Garden leave is a period of employment — the employment contract continues in full force. This means your employer must continue to pay all contractual entitlements:
- Full salary at your normal rate — not reduced, not pro-rated
- Pension contributions — employer auto-enrolment and any additional contributions
- Company car or car allowance
- Private health insurance, life insurance, income protection
- Holiday entitlement continues to accrue — your employer can require you to take holiday during garden leave
- Bonus — if a contractual bonus falls due during garden leave, it must be paid (discretionary bonuses are more complex)
Any attempt by your employer to reduce your pay or remove benefits during garden leave is likely a breach of contract. Depending on the severity, this could amount to a repudiatory breach — allowing you to treat the contract as terminated and potentially claim constructive dismissal.
Post-Termination Restrictions (Non-Competes)
Post-termination restrictions are contractual clauses that restrict what you can do after your employment ends. Common types include:
| Restriction type | What it prevents | Typical enforced duration |
|---|---|---|
| Non-compete | Joining a competitor or setting up a competing business | 3–12 months (senior roles) |
| Non-solicitation (clients) | Approaching former clients to win their business | 6–12 months |
| Non-dealing (clients) | Doing business with former clients even if they approach you | 6–12 months |
| Non-poaching (staff) | Recruiting former colleagues | 6–12 months |
For a restriction to be enforceable, it must: protect a legitimate business interest (client connections, confidential information, or a stable workforce); go no further than reasonably necessary to protect that interest; be reasonable in geographic scope; and be reasonable in duration.
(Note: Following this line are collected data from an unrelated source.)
(* ===== verification/Rewrap.v ===== *)
(** * internal/ledger/rewrap.go: signing a history again

    A ledger whose lines have an earlier shape, or whose signatures are to be
    renewed, is read, checked, linked and signed again into a temporary file,
    which replaces the ledger only after it verifies and replays.  The receipts of
    an earlier witness are kept as footnotes, since they attest hashes the new
    chain no longer has.  Locks, temporary files and publication are the points
    at which the file system can fail. *)

From stdpp Require Import gmap.
From S2P Require Import Prelude Utf8 GoJson CanonicalJson CanonicalJsonFacts GoStruct Crypto Event Lines Chain Container Ledger GoStrings.

Inductive rewrap_err :=
| RwIO | RwNoReplay
| RwMalformed (e : event_err)         (** a line of the record shape that does not read *)
| RwPriorShape                        (** a line of neither shape *)
| RwContent                           (** a payload that does not reproduce its content hash *)
| RwNotOurs                           (** another key's history *)
| RwModelID
| RwPayload
| RwScan                              (** a line too long *)
| RwEmpty
| RwNotGenesis | RwNoPublicKey
| RwSeq | RwRing
| RwSign (e : crypto_err)
| RwMarshal (e : event_err)
| RwRefused                           (** the new chain does not verify *)
| RwReplay.

Definition set_links (e : Event) (prev sig : bytes) : Event :=
  mkEvent (Seq e) prev (Timestamp e) (EType e) (Ring e) (Content e) (Payload e) sig (readAsPriorShape e) (sealed e) (closing e) (container e).

Definition set_payload (e : Event) (content payload : bytes) : Event :=
  mkEvent (Seq e) (Prev e) (Timestamp e) (EType e) (Ring e) content payload (Sig e) (readAsPriorShape e) (sealed e) (closing e) (container e).

(** ** Reading *)

Definition isRecordShape (line : bytes) : bool := HasPrefix line (js "{'entry':").

Definition prior_fields : list bytes :=
  [bs "seq"; bs "prev_hash"; bs "timestamp"; bs "type"; bs "author"; bs "ring"; bs "payload"; bs "content_hash"; bs "signature"; bs "sig_alg"; bs "sig_key_id"; bs "model_id"].

Record priorShape := mkPrior {
  ps_Seq : Z; ps_Timestamp : bytes; ps_Type : bytes; ps_Author : bytes; ps_Ring : Z;
  ps_Payload : bytes; ps_ContentHash : bytes; ps_SigKeyID : bytes; ps_ModelID : bytes
}.

(** The fields that are decoded and not used are still checked for their type. *)
Definition decode_prior (line : bytes) : option priorShape :=
  ms ← struct_members false true prior_fields line;
  seq ← field conv_uint64 0 (bs "seq") ms;
  _ ← field conv_string [] (bs "prev_hash") ms;
  ts ← field conv_string [] (bs "timestamp") ms;
  ty ← field conv_string [] (bs "type") ms;
  author ← field conv_string [] (bs "author") ms;
  ring ← field conv_int 0 (bs "ring") ms;
  hash ← field conv_string [] (bs "content_hash") ms;
  _ ← field conv_string [] (bs "signature") ms;
  _ ← field conv_string [] (bs "sig_alg") ms;
  key ← field conv_string [] (bs "sig_key_id") ms;
  model ← field conv_string [] (bs "model_id") ms;
  Some (mkPrior seq ts ty author ring (raw_field (bs "payload") ms) hash key model).

Section Rewrap.
Context `{P : Primitives} `{G : Gzip} `{HV : HeadVerifier}.

Definition readPriorShape (line fingerprint : bytes) : result rewrap_err Event :=
  match decode_prior line with
  | None => Err RwPriorShape
  | Some p =>
    if negb (beq (ContentHash (ps_Payload p)) (ps_ContentHash p)) then Err RwContent
    else if negb (beq (ps_SigKeyID p) fingerprint) || negb (beq (ps_Author p) fingerprint) then Err RwNotOurs
    else
      '(payloadModel, has) ← map_err (λ _, RwModelID) (payloadModelID (ps_Payload p));
      if (negb has && negb (beq (ps_ModelID p) [])) || (has && negb (beq payloadModel (ps_ModelID p))) then Err RwModelID
      else
        canonical ← map_err (λ _, RwPayload) (CanonicalizeV1 (ps_Payload p));
        Ok (mkEvent (ps_Seq p) [] (ps_Timestamp p) (ps_Type p) (ps_Ring p) (ContentHash canonical) canonical [] false false false [])
  end.

Definition mark_prior (e : Event) : Event :=
  mkEvent (Seq e) (Prev e) (Timestamp e) (EType e) (Ring e) (Content e) (Payload e) (Sig e) true (sealed e) (closing e) (container e).

(** One line: the record shape without its link and signature, or the earlier shape. *)
Definition read_line (line fingerprint : bytes) : result rewrap_err Event :=
  if isRecordShape line then
    match decodeEvent line with Err e => Err (RwMalformed e) | Ok evt => Ok (set_links evt [] []) end
  else evt ← readPriorShape line fingerprint; mret (mark_prior evt).

Definition rewrap_line (fingerprint : bytes) (events : list Event) (line : bytes) (offset size at_ : Z) : list Event * option rewrap_err :=
  match read_line line fingerprint with Err e => (events, Some e) | Ok evt => (events ++ [evt], None) end.

Definition readEventsForRewrap (data fingerprint : bytes) : result rewrap_err (list Event) :=
  match scanLines (rewrap_line fingerprint) data false [] with
  | (_, Some (ScanFn e)) => Err e
  | (_, Some _) => Err RwScan
  | (events, None) => Ok events
  end.

(** ** Checks *)

Definition footnoteReceipt (payload : bytes) : result rewrap_err bytes :=
  match payloadObject payload with
  | None => Err RwPayload
  | Some object =>
    match map_get (bs "receipt") object with
    | None => Ok payload
    | Some receipt =>
      let rest := filter (λ kv, kv.1 ≠ bs "receipt" ∧ kv.1 ≠ bs "receipt_before_rewrap") object in
      map_err (λ _, RwPayload) (CanonicalizeV1 (marshal_map ((bs "receipt_before_rewrap", receipt) :: rest)))
    end
  end.

(** The loop over witness heads. *)
Definition footnote_event (e : Event) : result rewrap_err Event :=
  if beq (EType e) EventSystemWitnessed then p ← footnoteReceipt (Payload e); mret (set_payload e (ContentHash p) p) else Ok e.

Fixpoint footnote_all (events : list Event) : result rewrap_err (list Event) :=
  match events with [] => Ok [] | e :: rest => e' ← footnote_event e; rest' ← footnote_all rest; mret (e' :: rest') end.

Definition recordShapeOwner (events : list Event) (kp : KeyPair) : result rewrap_err unit :=
  match events with
  | [] => Ok ()
  | e :: _ =>
    if readAsPriorShape e then Ok ()
    else if negb (beq (EType e) EventRing0Genesis) then Err RwNotGenesis
    else match (ms ← struct_members true false [bs "public_key"] (Payload e); field conv_string [] (bs "public_key") ms) with
    | None => Err RwNoPublicKey
    | Some key =>
      if beq key [] then Err RwNoPublicKey
      else match b64_decode key with
      | None => Err RwNoPublicKey
      | Some pub => if negb (beq pub (PublicKey kp)) then Err RwNotOurs else Ok ()
      end
    end
  end.

(** The loop that refuses a history out of order, with other payloads, or on wrong rings. *)
Fixpoint check_events (i : Z) (events : list Event) : result rewrap_err unit :=
  match events with
  | [] => Ok ()
  | evt :: rest =>
    if negb (Seq evt =? u64 (i + 1)) then Err RwSeq
    else if negb (beq (ContentHash (Payload evt)) (Content evt)) then Err RwContent
    else if negb (existsb (Z.eqb (Ring evt)) (CanonicalRings (EType evt))) then Err RwRing
    else check_events (i + 1) rest
  end.

(** ** Linking and signing again *)

Definition reissue_event (kp : KeyPair) (prev : bytes) (e : Event) : result rewrap_err Event :=
  let evt := set_links e prev [] in
  sig ← map_err RwSign (SignB64 kp (SignatureInputGold SigAlg (Fingerprint kp) (EntryHash evt)));
  mret (set_links e prev sig).

(** The signing loop: the records, the lines it writes, and what stopped it. *)
Fixpoint reissue_all (kp : KeyPair) (prev : bytes) (events : list Event) : list Event * bytes * option rewrap_err :=
  match events with
  | [] => ([], [], None)
  | e :: rest =>
    match reissue_event kp prev e with
    | Err err => ([], [], Some err)
    | Ok evt =>
      match MarshalJSON evt with
      | Err err => ([], [], Some (RwMarshal err))
      | Ok line => let '(evts, file, r) := reissue_all kp (EntryHash evt) rest in (evt :: evts, line ++ 10 :: file, r)
      end
    end
  end.

(** Everything before the temporary file: the history, footnoted and checked. *)
Definition checked_events (source : bytes) (kp : KeyPair) : result rewrap_err (list Event) :=
  events ← readEventsForRewrap source (Fingerprint kp);
  if (length events =? 0)%nat then Err RwEmpty
  else
    events ← footnote_all events;
    _ ← recordShapeOwner events kp;
    _ ← check_events 0 events;
    mret events.

(** ** Publication *)

Inductive rewrap_point :=
| PtLock           (** the directories' locks, opening, locking and rewinding the ledger *)
| PtTemp | PtWrite | PtSync | PtClose
| PtReserve        (** opening, creating or locking the output *)
| PtRelease        (** releasing output and source before publication *)
| PtReplace        (** the rename *)
| PtDurable        (** the sync of the directory after it *)
| PtRemoveTemp | PtUnreserve.

Section Publish.
Variable ok : rewrap_point → bool.
Variable dst tmp : bytes.

Definition drop_temp (d : dir) : dir := if ok PtRemoveTemp then delete tmp d else d.
Definition unreserve (created : bool) (d : dir) : dir := if created && ok PtUnreserve then delete dst d else d.

(** [lockRewrapOutput] and the publication; [same] says that the output is the
    source itself, which needs no reservation. *)
Definition publish_rewrap (same : bool) (d : dir) (file : bytes) (count : Z) : dir * Z * option rewrap_err :=
  let created := negb same && bool_decide (d !! dst = None) in
  let reserved := if created then <[dst := NFile []]> d else d in
  if negb (ok PtReserve) then (drop_temp (unreserve created reserved), 0, Some RwIO)
  else if negb (ok PtRelease) then (drop_temp (unreserve created reserved), 0, Some RwIO)
  else if negb (ok PtReplace) then (drop_temp (unreserve created reserved), 0, Some RwIO)
  else (<[dst := NFile file]> (delete tmp reserved), count, if ok PtDurable then None else Some RwIO).

(** [Rewrap] over the directory of the output: [source] is the ledger as read,
    [cut] what a failed write leaves in the temporary file, [replay] the
    caller's validator of the candidate. *)
Definition Rewrap (d : dir) (source : bytes) (same : bool) (kp : KeyPair) (cut : nat) (replay : option (dir → bytes → bool)) :
    dir * Z * option rewrap_err :=
  match replay with
  | None => (d, 0, Some RwNoReplay)
  | Some replay =>
    if negb (ok PtLock) then (d, 0, Some RwIO)
    else match checked_events source kp with
    | Err e => (d, 0, Some e)
    | Ok events =>
      if negb (ok PtTemp) then (d, 0, Some RwIO)
      else let '(evts, file, stopped) := reissue_all kp [] events in
      if negb (ok PtWrite) then (drop_temp (<[tmp := NFile (take cut file)]> d), 0, Some RwIO)
      else if stopped is Some e then (drop_temp (<[tmp := NFile file]> d), 0, Some e)
      else
        let d1 := <[tmp := NFile file]> d in
        if negb (ok PtSync) || negb (ok PtClose) then (drop_temp d1, 0, Some RwIO)
        else match VerifyChainVisiting (V := unit) (VE := Empty_set) d1 tmp (PublicKey kp) None None () with
        | Err _ => (drop_temp d1, 0, Some RwRefused)
        | Ok _ =>
          if negb (replay d1 tmp) then (drop_temp d1, 0, Some RwReplay)
          else publish_rewrap same d1 file (Z.of_nat (length evts))
        end
    end
  end.
End Publish.

(** [EarlierReceipts]: the witness heads whose receipt a rewrap would make a
    footnote, and whether the scan ended early. *)
Definition drop_cr (line : bytes) : bytes := if bool_decide (last line = Some 13) then take (length line - 1) line else line.
Definition scanned_line (tok : bytes) : bytes := drop_cr (if bool_decide (last tok = Some 10) then take (length tok - 1) tok else tok).
Fixpoint receipts_loop (toks : list bytes) (n : Z) : Z * bool :=
  match toks with
  | [] => (n, true)
  | tok :: rest =>
    if too_long tok then (n, false)
    else
      let line := scanned_line tok in
      receipts_loop rest (if Contains line (js "'type':'" ++ EventSystemWitnessed ++ js "'") && Contains line (js "'receipt':") then n + 1 else n)
  end.
Definition EarlierReceipts (data : bytes) : Z * bool := receipts_loop (tokens data) 0.
End Rewrap.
Courts will not rewrite an unreasonably wide restriction — they will simply strike it out entirely. This means that overly ambitious restrictions give no protection at all.
Garden Leave vs Payment in Lieu of Notice (PILON)
These are fundamentally different mechanisms with different consequences. During garden leave, employment continues — restrictions run from the end of the notice period, and the employee accrues holiday and pension. Under PILON, employment terminates immediately with a lump sum instead of working notice. PILON is always taxable as earnings. Post-termination restrictions typically run from the date of PILON, not the end of the notice period — meaning they may expire earlier than under garden leave, which is advantageous for the employee.
Frequently Asked Questions
No — you remain employed during garden leave and your duties of good faith and fidelity continue. Working for a competitor during garden leave (even if you are not coming in to your employer's office) is likely a serious breach of contract. However, if you have other employment unrelated to your employer's business that existed before notice was given, you may be permitted to continue it — check your contract for any exclusivity or outside employment clauses.
Only if your contract expressly says so. Most contracts state that post-termination restrictions run from the termination date — the end of your notice period. Some contracts, however, provide that the restriction runs from the date you stopped working (i.e., the start of garden leave), effectively reducing the post-employment restricted period. Check your contract carefully, and if in doubt, take legal advice.
If you breach an enforceable non-compete, your former employer can apply to court for an injunction to stop you working for the competitor, and can sue for damages for any losses caused. Injunction proceedings can be obtained very quickly (sometimes within days) and can force you to leave a new job immediately while the case is resolved. Always take specialist advice before breaching or assuming a restriction is unenforceable — the risk is substantial.